What to work on: Which lines of the material contain the word "dynago"? Show each one.

Data for processing:
^^^^
(** * dynago: the document model, its wire codec and its typed accessors

    A shallow embedding of [types.go] (package [dynago]): the [Document]
    type, its JSON marshalling methods, the typed getters and the [Params]
    capability, together with the parts of the Go standard library these
    functions call ([reflect], [strconv.Atoi], [time.ParseInLocation],
    [encoding/json] on generic values). *)

From Stdlib Require Import ZArith Ascii String.
From Stdlib.Strings Require Import Byte.
From stdpp Require Import gmap strings list fin_maps.

Local Open Scope string_scope.
Set Warnings "-register-all".

Abbreviation byte := Byte.byte (only parsing).

(** ** Outcomes of a Go call

    A call either returns or panics.  The two panics of [types.go] are a
    failed type assertion [x.(T)] and the explicit [panic(err)] of
    [GetTime]; a failure inside the wire codec aborts the call as well. *)

Inductive GoType :=
| TString | TNumber | TBytes | TBool
| TStringSet | TNumberSet | TBinarySet | TList | TDocument.

Inductive panic :=
| TypeAssertionError (have : option GoType) (want : GoType)
| ParseError (text : string)
| CodecFailure.

Inductive result (A : Type) :=
| Returned (a : A)
| Panicked (p : panic).
Arguments Returned {A} a.
Arguments Panicked {A} p.

Definition rbind {A B} (r : result A) (k : A → result B) : result B :=
  match r with
  | Returned a => k a
  | Panicked p => Panicked p
  end.

Notation "'do' x <- r ; k" := (rbind r (λ x, k))
  (at level 10, x name, r at level 100, k at level 200).

(** ** The value vocabulary

    [interface{}] restricted to the dynamic types the library stores in a
    document.  [VNil] is the nil interface (the NULL marker).  A nil slice
    and an empty slice are both the empty list: [reflect]'s [Len] is 0 for
    either and nothing below tells them apart. *)

Inductive value :=
| VNil
| VString (s : string)
| VNumber (n : string)
| VBinary (b : list byte)
| VBool (b : bool)
| VStringSet (ss : list string)
| VNumberSet (ns : list string)
| VBinarySet (bs : list (list byte))
| VList (l : list value)
| VDocument (d : gmap string value).

Abbreviation StringSet := (list string) (only parsing).
Abbreviation NumberSet := (list string) (only parsing).
Abbreviation BinarySet := (list (list byte)) (only parsing).
Abbreviation List := (list value) (only parsing).
Abbreviation Number := string (only parsing).
Abbreviation Document := (gmap string value) (only parsing).

(** The dynamic type of an interface value; the nil interface has none. *)
Definition TypeOf (v : value) : option GoType :=
  match v with
  | VNil => None
  | VString _ => Some TString
  | VNumber _ => Some TNumber
  | VBinary _ => Some TBytes
  | VBool _ => Some TBool
  | VStringSet _ => Some TStringSet
  | VNumberSet _ => Some TNumberSet
  | VBinarySet _ => Some TBinarySet
  | VList _ => Some TList
  | VDocument _ => Some TDocument
  end.

(** ** [reflect]: kinds, [Len], [IsNil] *)

Module reflect.

Inductive Kind :=
| Invalid | Bool | Array | Interface | Map | Ptr | Slice | String.

End reflect.

(** [reflect.ValueOf(val).Kind()]: the kind of the underlying type.
    [Number] is a named string type, the three sets, [List] and [[]byte]
    are slices, [Document] is a map; the nil interface gives the zero
    [reflect.Value], whose kind is [Invalid]. *)
Definition Kind_of (v : value) : reflect.Kind :=
  match v with
  | VNil => reflect.Invalid
  | VString _ | VNumber _ => reflect.String
  | VBool _ => reflect.Bool
  | VBinary _ | VStringSet _ | VNumberSet _ | VBinarySet _ | VList _ =>
      reflect.Slice
  | VDocument _ => reflect.Map
  end.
^^^^
Task response:
(** * dynago: the document model, its wire codec and its typed accessors
    A shallow embedding of [types.go] (package [dynago]): the [Document]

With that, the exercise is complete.